The presentations, news, research summaries, reports, and technology overviews are collected here by focus area and represent the body of work developed by the CBEI partners during the 5-year project period. For additional information on market challenges, approach, and impacts, see each focus area overview.
CBEI research has demonstrated through simulation that, for selected building types over a range of climate zones, HVAC package solutions exist that have the potential to provide at least 50% HVAC energy savings with a simple payback of 4 years or less.
This report is the pdf version of the CBEI Final report and results.
CBEI conducted research to develop and demonstrate a library of diagnostics decision support tools that can enable cost effective diagnostics solutions for existing buildings. This report describes early results in successfully developing and demonstrating the effectiveness of diagnostics and decision support tools for subsystem diagnostics (RTU, DX, AHU-VAV and building envelope subsystems) and fault prioritization.
A novel algorithm was tested against a large and diversified dataset comprising points from five buildings, two vendors, three distributors and more than 20K points. Overall the algorithm identifies about 90% of VAVs and 80% of AHUs and reaches an accuracy of about 90% in detecting the points required by a test application. The algorithm was incorporated into a VOLTTRON ready utility.
A fault detection and diagnostics system for rooftop air conditioners was developed using low-cost electronics. The system was designed to be compatible with the VOLTTRONTM platform. The underlying fault detection and diagnostics methodology utilizes virtual sensors to measure parts of the equipment operation that are sensitive to common faults. Using virtual sensors reduces costs while also providing accurate and reliable diagnostics.
This project implemented, validated and documented an automated system for training virtual refrigerant charge sensors for rooftop unit ACs. The system automatically tunes empirical parameters of a virtual sensor for estimating the amount of refrigerant in a system. The engineering time and costs associated with calibrating a virtual sensor are reduced because of the automated testing in an open laboratory and the reduced number of tests.
CBEI facilitated integrated visioning, expert workshops and design charrettes for Building 661, which contributed to the development of a report on enclosure technologies with an emphasis on engaging the building systems and systems integration critical to high performance retrofits. The report is focused on typical (older) small commercial buildings.

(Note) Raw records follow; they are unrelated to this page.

(** * Approval-gated tool runners: command execution and file writing

    A shallow embedding of
      - [src/extension/src/agent/v1/tools/runners/execute-command.tool.ts]
      - [src/extension/src/agent/v1/tools/runners/write-file.tool.ts]

    JavaScript strings are sequences of UTF-16 code units; a code unit is a
    number.

    The collaborators of the two classes (approval channel, terminal
    manager, diff view provider, formatters) are not part of the two files.
    Every call made to them is recorded in a chronological trace; what they
    answer is read from an environment record; any of their calls may throw,
    as decided by the environment's [faults].  The formatters are kept
    symbolic: a result is the formatter that was called, with its arguments.

    [async] functions are written in a state-and-exception monad.  Once
    the process runs, its events reach the listeners whenever
    [executeShellTerminal] is suspended: on the race, on the grace delay,
    on the [approved] broadcast and on the formatter of the result.  A
    listener makes its own call at once and logs its failure right after
    it.  A run ends when [execute] returns or throws. *)

From Stdlib Require Import List NArith Bool Arith Lia String Ascii.
Import ListNotations.

(** ** JavaScript string primitives *)

Module JS.

Definition jschar := N.
Definition jsstring := list jschar.

(** An ASCII literal as a sequence of code units. *)
Definition js (s : string) : jsstring :=
  List.map N_of_ascii (list_ascii_of_string s).

Arguments js : simpl never.

Definition nl : jschar := 10%N.

(** ECMAScript [WhiteSpace] and [LineTerminator] code points, the
    characters [String.prototype.trim] removes. *)
Definition isWhiteSpace (c : jschar) : bool :=
  ((9 <=? c) && (c <=? 13) || (c =? 32) || (c =? 160) || (c =? 5760)
   || (8192 <=? c) && (c <=? 8202) || (c =? 8232) || (c =? 8233)
   || (c =? 8239) || (c =? 8287) || (c =? 12288) || (c =? 65279))%N.

Fixpoint trimStart (s : jsstring) : jsstring :=
  match s with
  | [] => []
  | c :: s' => if isWhiteSpace c then trimStart s' else s
  end.

Fixpoint trimEnd (s : jsstring) : jsstring :=
  match s with
  | [] => []
  | c :: s' =>
      match trimEnd s' with
      | [] => if isWhiteSpace c then [] else [c]
      | t => c :: t
      end
  end.

Definition trim (s : jsstring) : jsstring := trimEnd (trimStart s).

This paper presents Model Predictive Control (MPC) and Fault Detection and Diagnostics (FDD) technologies, their on-line implementation, and results from several demonstrations conducted for a large-size HVAC system. The two technologies are executed at the supervisory level in a hierarchical control architecture as extensions of a baseline Building Management System (BMS). The MPC algorithm generates optimal set points for the HVAC actuator loops which minimize energy consumption while meeting equipment operational constraints and occupant comfort constraints.
A practical control algorithm for coordinating bot AC and refrigeration equipment was developed and evaluated using an energy simulation testbed for a convenience store. It was validated using actual convenience store data. The simulations allowed evaluations of savings for the unit coordinator compared to conventional control over a cooling season. The controller was designed to minimize implementation costs in that it does not require additional sensors and is self-learning.

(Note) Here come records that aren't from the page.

(** X13. After a live session the application shows the run announced by
    the last [run_start] it handled, with the submitted configuration, on
    the monitor tab; if the session handled a [done] message, the results
    tab is shown with a result carrying that run's identifier.  Without a
    [run_start] the run and configuration shown are the earlier ones, and
    without a [done] so is the stored result: a new run does not clear
    it. *)
Theorem X13_state_after_session {Config : Type} (cfg : Config)
    (throws : bool) (inputs : list Client.Input) (st : App.State Config) :
  let st' := App.live_run cfg throws inputs st in
  let ids := run_start_ids (while_open inputs) in
  App.lastRunId st' =
    match last ids with Some id => Some id | None => App.lastRunId st end ∧
  App.config st' =
    match last ids with Some _ => Some cfg | None => App.config st end ∧
  App.lastResult st' =
    match done_received inputs with
    | Some (ok, res) =>
        Some {| run_id := default "" (last ids);
                status := if ok then "completed" else "failed";
                success := ok; results := res; error := None;
                run_stages := None; current_stage := None |}
    | None => App.lastResult st
    end ∧
  App.activeTab st' =
    match done_received inputs with
    | Some _ => App.results_tab
    | None => match last ids with
              | Some _ => App.monitor
              | None => App.activeTab st
              end
    end.
Proof.
  cbv zeta. unfold App.live_run, Client.runPipelineViaWebSocket.
  destruct (live_fold cfg throws inputs Client.start
              (App.setWsEvents (λ _, []) st) eq_refl) as (_ & H2 & H3 & H4 & H5).
  rewrite H2, H3, H4, H5. by repeat split.
Qed.

Example live_session_log :
  App.wsEvents (App.live_run tt false
    [Client.SocketOpen;
     Client.SocketMessage (Client.Payload (Ev_run_start "r1"));
     Client.SocketMessage (Client.Payload (Ev_stage_start "finetuner"));
     Client.SocketMessage (Client.Payload (Ev_done true None));
     Client.SocketMessage (Client.Payload (Ev_stage_start "late"))]
    App.initial)
  = [Some (Ev_stage_start "finetuner"); Some (Ev_done true None)].
Proof. vm_compute. done. Qed.

(** ** Stage selection and the submitted payload *)

Section Configure_facts.

Import Configure.

Lemma includes_spec (xs : list string) (x : string) :
  includes xs x = true ↔ x ∈ xs.
Proof. unfold includes. apply bool_decide_eq_true. Qed.

Lemma toggleStage_spec (id : string) (prev : list string) :
  (NoDup prev → NoDup (toggleStage id prev)) ∧
  (∀ x, x ≠ id → (x ∈ toggleStage id prev ↔ x ∈ prev)) ∧
  (id ≠ "evaluator" → (id ∈ toggleStage id prev ↔ id ∉ prev)) ∧
  (id = "evaluator" → toggleStage id prev = prev).
Proof.
  unfold toggleStage.
  destruct (String.eqb_spec id "evaluator") as [->|Hne].
  { repeat split; done. }
  destruct (includes prev id) eqn:Hin.
  - apply includes_spec in Hin. repeat split; try done.
    + by apply NoDup_filter.
    + intros Hx. by apply list_elem_of_filter in Hx as [_ ?].
    + intros Hx. apply list_elem_of_filter. by split.
    + intros Hx. by apply list_elem_of_filter in Hx as [? _].
  - assert (Hnot : id ∉ prev).
    { intros Hx. apply includes_spec in Hx. congruence. }
    repeat split; try done.
    + intros Hnd. apply NoDup_app. repeat split; [done| |apply NoDup_singleton].
      intros x Hx Hx'. apply list_elem_of_singleton in Hx'. by subst.
    + intros Hx. apply elem_of_app in Hx as [Hx|Hx]; [done|].
      apply list_elem_of_singleton in Hx. by subst.
    + intros Hx. apply elem_of_app. by left.
    + intros _. apply elem_of_app. right. by apply list_elem_of_singleton.
Qed.

Global Instance canonical_before_trans : Transitive canonical_before.
Proof. unfold canonical_before. intros a b c. lia. Qed.

Lemma insert_stage_perm (x : string) (l : list string) :
  insert_stage x l ≡ₚ x :: l.
Proof.
  induction l as [|y l IH]; simpl; [done|].
  destruct (compare_stages x y <=? 0); [done|].
  rewrite IH. apply Permutation_swap.
Qed.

Field demonstrations provided test and evaluation data for virtual sensor based AFDD concepts and provided a laboratory demonstration on the VOLTTRON platform.
HVAC package solutions were identified that met the stated objectives, based on 6 building types (quick service restaurant, full service restaurant, small hotel. large hotel, supermarket, and convenience store) in 6 region/climate zone combinations.

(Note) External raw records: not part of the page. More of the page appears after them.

(** [v[0]] *)
Definition getitem_0 (v : JSON) : result JSON :=
  match v with
  | JArray (x :: _) => Ok x
  | JArray [] => Raise (Exception "list index out of range")
  | JString (String c _) => Ok (JString (String c EmptyString))
  | JString EmptyString => Raise (Exception "string index out of range")
  | JObject _ => Raise (Exception "0")
  | _ => Raise (Exception "object is not subscriptable")
  end.

Record Response : Type := mkResponse {
  status_code : Z;
  body : string
}.

(** What [httpx.post] is given: the bearer credential, the model name and
    the prompt. *)
Record ChatRequest : Type := mkChatRequest {
  bearer : string;
  model : string;
  prompt : string
}.

(** [response.raise_for_status()] *)
Definition raise_for_status (r : Response) : result unit :=
  if ((200 <=? status_code r) && (status_code r <? 300))%bool
  then Ok tt else Raise (Exception "HTTPStatusError").

Section LLM.

(** The fixed instruction template around the request text. *)
Variables prompt_head prompt_tail : string.
(** The network: the outcome of the one outbound call. *)
Variable httpx_post : ChatRequest -> result Response.
(** [json.loads], also behind [response.json()]. *)
Variable json_loads : string -> result JSON.
(** Building an [AgentPlan] from the decoded object: validation against
    [api.schemas], which is not among the sources. *)
Variable AgentPlan_validate : JSON -> result AgentPlan.

(** [data["choices"][0]["message"]["content"]] *)
Definition message_content (data : JSON) : result JSON :=
  choices ← getitem_key data "choices";
  choice ← getitem_0 choices;
  message ← getitem_key choice "message";
  getitem_key message "content".

(** [json.loads(content)]: only text can be decoded. *)
Definition loads_content (content : JSON) : result JSON :=
  match content with
  | JString c => json_loads c
  | _ => Raise (Exception "the JSON object must be str, bytes or bytearray")
  end.

Definition chat_request (api_key model text : string) : ChatRequest :=
  mkChatRequest api_key model (prompt_head +:+ text +:+ prompt_tail).

(** The body of the [try] block in [_create_llm_plan]. *)
Definition llm_call (api_key model text : string) : result AgentPlan :=
  response ← httpx_post (chat_request api_key model text);
  _ ← raise_for_status response;
  data ← json_loads (body response);
  content ← message_content data;
  plan_data ← loads_content content;
  AgentPlan_validate plan_data.

Definition api_key_of (env : Environ) : string :=
  getenv (LLM_API_KEY env) EmptyString.

Definition model_of (env : Environ) : string :=
  getenv (LLM_MODEL env) "gpt-4".

Definition _create_llm_plan (env : Environ) (text : string)
  : result AgentPlan :=
  let api_key := api_key_of env in
  let model := model_of env in
  if negb (Str.truthy api_key) then
    Ok (_create_deterministic_plan text)
  else
    try_except (llm_call api_key model text)
      (fun e => Ok (_create_deterministic_plan text)).

Definition use_llm (env : Environ) : bool :=
  String.eqb (Str.lower (getenv (USE_REAL_LLM env) "false")) "true".

Definition create_plan (env : Environ) (text : string) : result AgentPlan :=
  if use_llm env then _create_llm_plan env text
  else Ok (_create_deterministic_plan text).

(** The ways the LLM path can fail for a request. *)
Inductive LLMFailure (env : Environ) (text : string) : Prop :=
| missing_credential :
    Str.truthy (api_key_of env) = false ->
    LLMFailure env text
| network_error e :
    httpx_post (chat_request (api_key_of env) (model_of env) text) = Raise e ->
    LLMFailure env text
| error_status r :
    httpx_post (chat_request (api_key_of env) (model_of env) text) = Ok r ->
    ~ (200 <= status_code r < 300) ->
    LLMFailure env text
| malformed_body r e :
    httpx_post (chat_request (api_key_of env) (model_of env) text) = Ok r ->
    json_loads (body r) = Raise e ->
    LLMFailure env text
| missing_content r data e :
    httpx_post (chat_request (api_key_of env) (model_of env) text) = Ok r ->
    json_loads (body r) = Ok data ->
    message_content data = Raise e ->
    LLMFailure env text
| malformed_content r data content e :
    httpx_post (chat_request (api_key_of env) (model_of env) text) = Ok r ->
    json_loads (body r) = Ok data ->
    message_content data = Ok content ->
    loads_content content = Raise e ->
    LLMFailure env text
| schema_mismatch r data content plan_data e :
    httpx_post (chat_request (api_key_of env) (model_of env) text) = Ok r ->
    json_loads (body r) = Ok data ->
    message_content data = Ok content ->
    loads_content content = Ok plan_data ->
    AgentPlan_validate plan_data = Raise e ->
    LLMFailure env text
| other_exception e :
    llm_call (api_key_of env) (model_of env) text = Raise e ->
    LLMFailure env text.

This report presents an overview of the development of the Energy Audit Tool along with case study results from the analysis of 40 buildings, and nine audited buildings at the Philadelphia Navy Yard.
CBEI conducted modeling and demonstrations to evaluate multiple technologies, including air movement strategies, ultraviolet germicidal irradiation, hybrid ventilation and under floor air distribution, ventilation and shading systems, impact of roof color and roof insulation, lighting and shading controls and devices, high performance glazing, roof retrofit technologies, photosensor controlled electric lighting, and swirl diffusers.
A scalable low-cost optimal chiller plant control algorithm was developed and effectively demonstrated with 128 case studies covering a variety of chiller plant load variations with each case being a weekly simulation of whole-building dynamic HVAC system models with closed loop local controls and supervisory chiller plant controls. Model-in-the-loop (MiL) analysis suggests a promising average energy saving of ~15% for medium office buildings and an average energy saving of ~10% for large hotel buildings.
This project developed and demonstrated novel techniques for cost-effective AFDD for Air Handling Units for small/medium commercial buildings. The diagnostic accuracy is over 95% and the payback period is less than two years.